• **Task brief**
What is needed here is an exact copy of every entry.

Saved data entries:

Lemma large_difference_is_capped_witness :
  let cap := (1 / 4 * R_sqrt.sqrt (INR (size1 [[1%R]])))%R in
  correction_increment (A := R_arith) (1 / 4)%R [[1%R]]
  = div_scalar (scalar_mul cap [[1%R]]) (norm [[1%R]] + 1 / 100000)%R
  /\ norm (correction_increment (A := R_arith) (1 / 4)%R [[1%R]])
     = (cap * (norm [[1%R]] / (norm [[1%R]] + 1 / 100000)))%R
  /\ (norm (correction_increment (A := R_arith) (1 / 4)%R [[1%R]]) <= cap)%R.
Proof.
  apply large_difference_is_capped; [lra|].
  unfold norm. cbn.
  replace (0 + 1 * 1)%R with 1%R by lra.
  rewrite sqrt_1. lra.
Defined.

(** ** The correction in binary64, shared storage, parametric activations *)

(** C4, as stated, in binary64: it is not the case that the norm of the
    increment of lines 166-168 is at most [correction * sqrt(size(1))]
    for every positive [correction] and every difference.  With
    [correction = 0.1] and the difference [[177777777136.0]] the
    increment is [0x1.999999999999bp-4] and the cap
    [0x1.999999999999ap-4]. *)
Lemma nudge_exceeds_cap_binary64 :
  ~ (forall (libm_exp libm_log : float -> float) (corr : float) (delta : Tensor float),
       PrimFloat.ltb 0 corr = true ->
       PrimFloat.leb
         (norm (A := float_arith libm_exp libm_log)
               (correction_increment (A := float_arith libm_exp libm_log) corr delta))
         (PrimFloat.mul corr
            (PrimFloat.sqrt (of_nat (Arith := float_arith libm_exp libm_log) (size1 delta))))
       = true).
Proof.
  intros H.
  specialize (H (fun v => v) (fun v => v) 0x1.999999999999ap-4%float
                [[177777777136%float]] eq_refl).
  vm_compute in H. discriminate H.
Qed.

(** The same pass through the loop body: the entry [inps[1]] goes from 0
    to an amount above the cap. *)
Example nudge_exceeds_cap_in_loop_body (libm_exp libm_log : float -> float) :
  let FA := float_arith libm_exp libm_log in
  let corr := 0x1.999999999999ap-4%float in
  let layer := relu_layer (A := FA) 1%float in
  snd (fst (update_layer (A := FA) sgd_engine
              (make_trainer (A := FA) [LocoL layer; LocoL layer] 0 corr)
              [ [[177777777136%float]]; [[0%float]] ] 0
              (Some (new_optimizer (A := FA) [])) (LocoL layer) (Some [[1%float]])))
  = [ [[177777777136%float]]; [[0x1.999999999999bp-4%float]] ]
  /\ PrimFloat.ltb (PrimFloat.mul corr (PrimFloat.sqrt 1)) 0x1.999999999999bp-4 = true.
Proof. split; vm_compute; reflexivity. Qed.

(** A recorded input that shares the storage of [inps[i + 1]] changes
    with it: the layer at index 1 is [nn.Identity()], so the entries 1
    and 2 are one tensor, and the pass at index 0 moves both. *)
Example nudge_reaches_shared_storage (libm_exp libm_log : float -> float) :
  let FA := float_arith libm_exp libm_log in
  let layer := relu_layer (A := FA) 1%float in
  exists v : float,
    snd (fst (update_layer (A := FA) sgd_engine
                (make_trainer (A := FA)
                   [LocoL layer; PlainL (identity_module (S := float)); LocoL layer]
                   0 0.25%float)
                [ [[1%float]]; [[0%float]]; [[0%float]] ] 0
                (Some (new_optimizer (A := FA) [])) (LocoL layer) (Some [[1%float]])))
    = [ [[1%float]]; [[v]]; [[v]] ]
    /\ PrimFloat.ltb 0 v = true.
Proof. eexists. split; vm_compute; reflexivity. Qed.

(** [LocoLayer(nn.Identity(), nn.PReLU())]: the layer's only trainable
    parameter is the activation's, and the constructor gives it an
    optimizer over that parameter, without a warning. *)
Example parametric_activation_gets_optimizer :
  __init__ (S := R) [LocoL (prelu_layer (1 / 4)%R)] sum_loss new_optimizer
           10%R 5 LocoPropM 0%R 0%R
  = ({| model := [LocoL (prelu_layer (1 / 4)%R)]; loss_fn := sum_loss;
        learning_rate := 10%R; local_iterations := 5; variant := LocoPropM;
        momentum := 0%R; correction := 0%R;
        opts := [Some (new_optimizer [ {| data := [[(1 / 4)%R]]; requires_grad := true |} ])];
        grads := []; _step := 0 |}, []).
Proof. reflexivity. Qed.

(** A model in which nothing requires a gradient: [backward()] raises
    (line 129), after the step counter was incremented. *)
Example backward_raises_without_gradients :
  step (A := R_arith) sgd_engine (make_trainer [PlainL identity_module] 5 0%R) batch batch
  = (with_step (make_trainer [PlainL identity_module] 5 0%R) 1, Raise backward_error).
Proof. reflexivity. Qed.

• **Task answer**
Lemma large_difference_is_capped_witness :
  let cap := (1 / 4 * R_sqrt.sqrt (INR (size1 [[1%R]])))%R in
  correction_increment (A := R_arith) (1 / 4)%R [[1%R]]
  = div_scalar (scalar_mul cap [[1%R]]) (norm [[1%R]] + 1 / 100000)%R
  /\ norm (correction_increment (A := R_arith) (1 / 4)%R [[1%R]])
     = (cap * (norm [[1%R]] / (norm [[1%R]] + 1 / 100000)))%R
  /\ (norm (correction_increment (A := R_arith) (1 / 4)%R [[1%R]]) <= cap)%R.
Proof.
  apply large_difference_is_capped; [lra|].
  unfold norm. cbn.
  replace (0 + 1 * 1)%R with 1%R by lra.
  rewrite sqrt_1. lra.
Defined.

(** ** The correction in binary64, shared storage, parametric activations *)

(** C4, as stated, in binary64: it is not the case that the norm of the
    increment of lines 166-168 is at most [correction * sqrt(size(1))]
    for every positive [correction] and every difference.  With
    [correction = 0.1] and the difference [[177777777136.0]] the
    increment is [0x1.999999999999bp-4] and the cap
    [0x1.999999999999ap-4]. *)
Lemma nudge_exceeds_cap_binary64 :
  ~ (forall (libm_exp libm_log : float -> float) (corr : float) (delta : Tensor float),
       PrimFloat.ltb 0 corr = true ->
       PrimFloat.leb
         (norm (A := float_arith libm_exp libm_log)
               (correction_increment (A := float_arith libm_exp libm_log) corr delta))
         (PrimFloat.mul corr
            (PrimFloat.sqrt (of_nat (Arith := float_arith libm_exp libm_log) (size1 delta))))
       = true).
Proof.
  intros H.
  specialize (H (fun v => v) (fun v => v) 0x1.999999999999ap-4%float
                [[177777777136%float]] eq_refl).
  vm_compute in H. discriminate H.
Qed.

(** The same pass through the loop body: the entry [inps[1]] goes from 0
    to an amount above the cap. *)
Example nudge_exceeds_cap_in_loop_body (libm_exp libm_log : float -> float) :
  let FA := float_arith libm_exp libm_log in
  let corr := 0x1.999999999999ap-4%float in
  let layer := relu_layer (A := FA) 1%float in
  snd (fst (update_layer (A := FA) sgd_engine
              (make_trainer (A := FA) [LocoL layer; LocoL layer] 0 corr)
              [ [[177777777136%float]]; [[0%float]] ] 0
              (Some (new_optimizer (A := FA) [])) (LocoL layer) (Some [[1%float]])))
  = [ [[177777777136%float]]; [[0x1.999999999999bp-4%float]] ]
  /\ PrimFloat.ltb (PrimFloat.mul corr (PrimFloat.sqrt 1)) 0x1.999999999999bp-4 = true.
Proof. split; vm_compute; reflexivity. Qed.

(** A recorded input that shares the storage of [inps[i + 1]] changes
    with it: the layer at index 1 is [nn.Identity()], so the entries 1
    and 2 are one tensor, and the pass at index 0 moves both. *)
Example nudge_reaches_shared_storage (libm_exp libm_log : float -> float) :
  let FA := float_arith libm_exp libm_log in
  let layer := relu_layer (A := FA) 1%float in
  exists v : float,
    snd (fst (update_layer (A := FA) sgd_engine
                (make_trainer (A := FA)
                   [LocoL layer; PlainL (identity_module (S := float)); LocoL layer]
                   0 0.25%float)
                [ [[1%float]]; [[0%float]]; [[0%float]] ] 0
                (Some (new_optimizer (A := FA) [])) (LocoL layer) (Some [[1%float]])))
    = [ [[1%float]]; [[v]]; [[v]] ]
    /\ PrimFloat.ltb 0 v = true.
Proof. eexists. split; vm_compute; reflexivity. Qed.

(** [LocoLayer(nn.Identity(), nn.PReLU())]: the layer's only trainable
    parameter is the activation's, and the constructor gives it an
    optimizer over that parameter, without a warning. *)
Example parametric_activation_gets_optimizer :
  __init__ (S := R) [LocoL (prelu_layer (1 / 4)%R)] sum_loss new_optimizer
           10%R 5 LocoPropM 0%R 0%R
  = ({| model := [LocoL (prelu_layer (1 / 4)%R)]; loss_fn := sum_loss;
        learning_rate := 10%R; local_iterations := 5; variant := LocoPropM;
        momentum := 0%R; correction := 0%R;
        opts := [Some (new_optimizer [ {| data := [[(1 / 4)%R]]; requires_grad := true |} ])];
        grads := []; _step := 0 |}, []).
Proof. reflexivity. Qed.

(** A model in which nothing requires a gradient: [backward()] raises
    (line 129), after the step counter was incremented. *)
Example backward_raises_without_gradients :
  step (A := R_arith) sgd_engine (make_trainer [PlainL identity_module] 5 0%R) batch batch
  = (with_step (make_trainer [PlainL identity_module] 5 0%R) 1, Raise backward_error).
Proof. reflexivity. Qed.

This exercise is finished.